── Provided information ──

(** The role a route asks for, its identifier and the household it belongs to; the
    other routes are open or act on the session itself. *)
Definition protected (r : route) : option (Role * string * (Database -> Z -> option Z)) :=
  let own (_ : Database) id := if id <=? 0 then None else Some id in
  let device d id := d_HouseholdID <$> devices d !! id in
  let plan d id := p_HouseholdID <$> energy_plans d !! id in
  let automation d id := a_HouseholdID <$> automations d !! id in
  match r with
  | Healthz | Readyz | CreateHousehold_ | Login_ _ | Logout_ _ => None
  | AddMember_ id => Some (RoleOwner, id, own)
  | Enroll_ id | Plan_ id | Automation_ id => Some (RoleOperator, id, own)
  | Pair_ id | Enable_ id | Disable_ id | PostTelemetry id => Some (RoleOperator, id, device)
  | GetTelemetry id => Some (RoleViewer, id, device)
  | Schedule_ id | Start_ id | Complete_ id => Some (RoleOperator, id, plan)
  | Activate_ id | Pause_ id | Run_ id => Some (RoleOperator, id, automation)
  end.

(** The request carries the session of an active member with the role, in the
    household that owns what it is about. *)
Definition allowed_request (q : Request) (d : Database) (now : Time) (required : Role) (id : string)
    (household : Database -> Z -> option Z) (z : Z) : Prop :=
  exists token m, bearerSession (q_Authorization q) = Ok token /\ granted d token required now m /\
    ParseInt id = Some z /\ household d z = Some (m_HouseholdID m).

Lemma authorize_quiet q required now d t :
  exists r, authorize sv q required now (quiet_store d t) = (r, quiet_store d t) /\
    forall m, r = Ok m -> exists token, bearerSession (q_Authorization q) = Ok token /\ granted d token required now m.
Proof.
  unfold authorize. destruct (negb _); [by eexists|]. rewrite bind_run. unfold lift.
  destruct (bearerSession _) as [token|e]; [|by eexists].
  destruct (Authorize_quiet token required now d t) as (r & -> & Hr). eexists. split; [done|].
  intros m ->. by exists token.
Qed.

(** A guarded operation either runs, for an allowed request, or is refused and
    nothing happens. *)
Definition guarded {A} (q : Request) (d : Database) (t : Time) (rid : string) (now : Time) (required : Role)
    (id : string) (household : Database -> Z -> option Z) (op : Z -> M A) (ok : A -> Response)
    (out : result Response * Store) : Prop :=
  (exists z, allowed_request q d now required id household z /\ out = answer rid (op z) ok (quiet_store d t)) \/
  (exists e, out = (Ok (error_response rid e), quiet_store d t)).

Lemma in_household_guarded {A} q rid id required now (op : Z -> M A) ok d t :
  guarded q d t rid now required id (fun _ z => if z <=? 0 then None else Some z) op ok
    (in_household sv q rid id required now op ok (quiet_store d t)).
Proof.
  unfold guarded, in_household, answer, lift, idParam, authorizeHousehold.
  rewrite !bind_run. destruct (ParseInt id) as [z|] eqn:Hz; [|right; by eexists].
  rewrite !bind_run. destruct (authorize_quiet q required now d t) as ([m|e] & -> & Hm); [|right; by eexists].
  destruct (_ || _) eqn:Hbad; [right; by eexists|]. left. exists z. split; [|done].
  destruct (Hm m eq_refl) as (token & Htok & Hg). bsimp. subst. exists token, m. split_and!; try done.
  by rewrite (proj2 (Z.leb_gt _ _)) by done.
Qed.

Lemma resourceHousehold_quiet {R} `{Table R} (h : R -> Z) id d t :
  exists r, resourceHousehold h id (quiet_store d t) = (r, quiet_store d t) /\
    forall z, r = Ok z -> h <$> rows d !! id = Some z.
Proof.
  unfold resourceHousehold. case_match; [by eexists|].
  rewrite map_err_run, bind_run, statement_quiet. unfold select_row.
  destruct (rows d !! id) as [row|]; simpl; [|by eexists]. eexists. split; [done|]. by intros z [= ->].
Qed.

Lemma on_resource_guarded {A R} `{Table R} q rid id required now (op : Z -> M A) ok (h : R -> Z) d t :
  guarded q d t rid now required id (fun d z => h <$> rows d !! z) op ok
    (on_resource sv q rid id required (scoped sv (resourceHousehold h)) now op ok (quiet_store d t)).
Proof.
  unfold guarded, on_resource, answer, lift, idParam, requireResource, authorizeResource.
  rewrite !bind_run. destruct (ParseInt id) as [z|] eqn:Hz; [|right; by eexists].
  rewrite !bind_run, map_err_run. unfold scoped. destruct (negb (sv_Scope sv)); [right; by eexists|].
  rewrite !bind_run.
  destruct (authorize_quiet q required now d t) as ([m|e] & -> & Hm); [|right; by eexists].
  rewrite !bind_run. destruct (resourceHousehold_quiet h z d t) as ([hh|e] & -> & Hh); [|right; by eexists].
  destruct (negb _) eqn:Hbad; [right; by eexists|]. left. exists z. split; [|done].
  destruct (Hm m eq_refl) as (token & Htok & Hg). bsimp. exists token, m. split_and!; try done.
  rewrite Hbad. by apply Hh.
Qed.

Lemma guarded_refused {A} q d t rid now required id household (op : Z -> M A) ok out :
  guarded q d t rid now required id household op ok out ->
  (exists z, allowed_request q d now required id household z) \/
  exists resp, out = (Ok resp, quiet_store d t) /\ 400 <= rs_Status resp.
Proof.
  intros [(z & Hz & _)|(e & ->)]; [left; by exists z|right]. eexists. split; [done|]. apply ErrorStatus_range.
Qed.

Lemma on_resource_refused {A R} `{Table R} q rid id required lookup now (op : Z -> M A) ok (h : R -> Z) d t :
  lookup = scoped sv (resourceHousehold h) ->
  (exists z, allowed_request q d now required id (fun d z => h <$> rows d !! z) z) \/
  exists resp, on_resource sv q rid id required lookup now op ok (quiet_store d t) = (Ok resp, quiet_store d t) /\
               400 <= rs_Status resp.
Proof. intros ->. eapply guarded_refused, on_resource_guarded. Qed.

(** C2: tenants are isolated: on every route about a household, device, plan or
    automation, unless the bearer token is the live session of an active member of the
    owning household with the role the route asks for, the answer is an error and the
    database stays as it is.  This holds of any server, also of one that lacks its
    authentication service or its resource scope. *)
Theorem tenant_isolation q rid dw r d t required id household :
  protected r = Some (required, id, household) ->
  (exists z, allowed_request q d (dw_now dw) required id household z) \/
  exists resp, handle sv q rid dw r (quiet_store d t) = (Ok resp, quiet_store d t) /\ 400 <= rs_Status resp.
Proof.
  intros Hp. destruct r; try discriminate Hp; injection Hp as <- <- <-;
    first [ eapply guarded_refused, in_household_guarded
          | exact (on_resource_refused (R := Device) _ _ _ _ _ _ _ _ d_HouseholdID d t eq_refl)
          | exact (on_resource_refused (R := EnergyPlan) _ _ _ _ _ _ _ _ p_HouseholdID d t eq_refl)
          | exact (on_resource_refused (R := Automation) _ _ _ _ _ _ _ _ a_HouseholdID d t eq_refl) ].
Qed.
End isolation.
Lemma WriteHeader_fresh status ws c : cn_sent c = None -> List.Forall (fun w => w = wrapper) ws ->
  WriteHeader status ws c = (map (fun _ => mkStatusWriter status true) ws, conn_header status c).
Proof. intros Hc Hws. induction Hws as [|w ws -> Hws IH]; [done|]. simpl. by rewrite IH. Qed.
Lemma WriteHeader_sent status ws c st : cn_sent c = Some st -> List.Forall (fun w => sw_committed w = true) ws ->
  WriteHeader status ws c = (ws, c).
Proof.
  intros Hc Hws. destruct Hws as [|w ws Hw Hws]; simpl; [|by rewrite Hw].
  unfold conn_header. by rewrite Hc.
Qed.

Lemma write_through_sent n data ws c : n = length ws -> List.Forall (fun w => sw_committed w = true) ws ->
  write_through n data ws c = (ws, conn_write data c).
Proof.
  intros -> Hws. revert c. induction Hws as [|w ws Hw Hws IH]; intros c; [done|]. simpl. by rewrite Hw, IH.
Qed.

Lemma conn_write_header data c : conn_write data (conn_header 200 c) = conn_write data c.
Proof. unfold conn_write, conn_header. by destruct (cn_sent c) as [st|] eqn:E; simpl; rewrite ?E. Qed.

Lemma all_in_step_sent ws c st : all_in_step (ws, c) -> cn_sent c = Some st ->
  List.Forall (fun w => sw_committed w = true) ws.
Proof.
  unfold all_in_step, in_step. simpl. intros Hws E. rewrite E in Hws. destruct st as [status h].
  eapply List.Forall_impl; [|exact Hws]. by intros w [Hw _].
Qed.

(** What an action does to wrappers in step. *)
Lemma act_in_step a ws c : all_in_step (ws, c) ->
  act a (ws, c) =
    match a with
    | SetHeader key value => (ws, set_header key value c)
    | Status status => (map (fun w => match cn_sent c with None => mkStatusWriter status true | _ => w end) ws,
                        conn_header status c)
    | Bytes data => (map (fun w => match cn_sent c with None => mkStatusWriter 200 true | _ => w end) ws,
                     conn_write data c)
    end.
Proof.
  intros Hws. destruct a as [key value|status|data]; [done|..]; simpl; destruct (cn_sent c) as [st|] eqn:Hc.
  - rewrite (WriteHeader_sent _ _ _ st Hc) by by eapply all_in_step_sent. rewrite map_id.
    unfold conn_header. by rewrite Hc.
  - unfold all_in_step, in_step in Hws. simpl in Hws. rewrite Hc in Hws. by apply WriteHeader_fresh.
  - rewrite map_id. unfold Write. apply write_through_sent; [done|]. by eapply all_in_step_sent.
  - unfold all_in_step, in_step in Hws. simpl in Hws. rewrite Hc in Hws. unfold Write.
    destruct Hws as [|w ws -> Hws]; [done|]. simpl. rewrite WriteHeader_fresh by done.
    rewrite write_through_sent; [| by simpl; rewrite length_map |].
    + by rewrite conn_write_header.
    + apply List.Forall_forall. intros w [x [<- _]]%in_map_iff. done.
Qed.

───

The word "mkStatusWriter" is the filter: copy every line of the listing above that contains it.

*Solution to the problem*
  WriteHeader status ws c = (map (fun _ => mkStatusWriter status true) ws, conn_header status c).
    | Status status => (map (fun w => match cn_sent c with None => mkStatusWriter status true | _ => w end) ws,
    | Bytes data => (map (fun w => match cn_sent c with None => mkStatusWriter 200 true | _ => w end) ws,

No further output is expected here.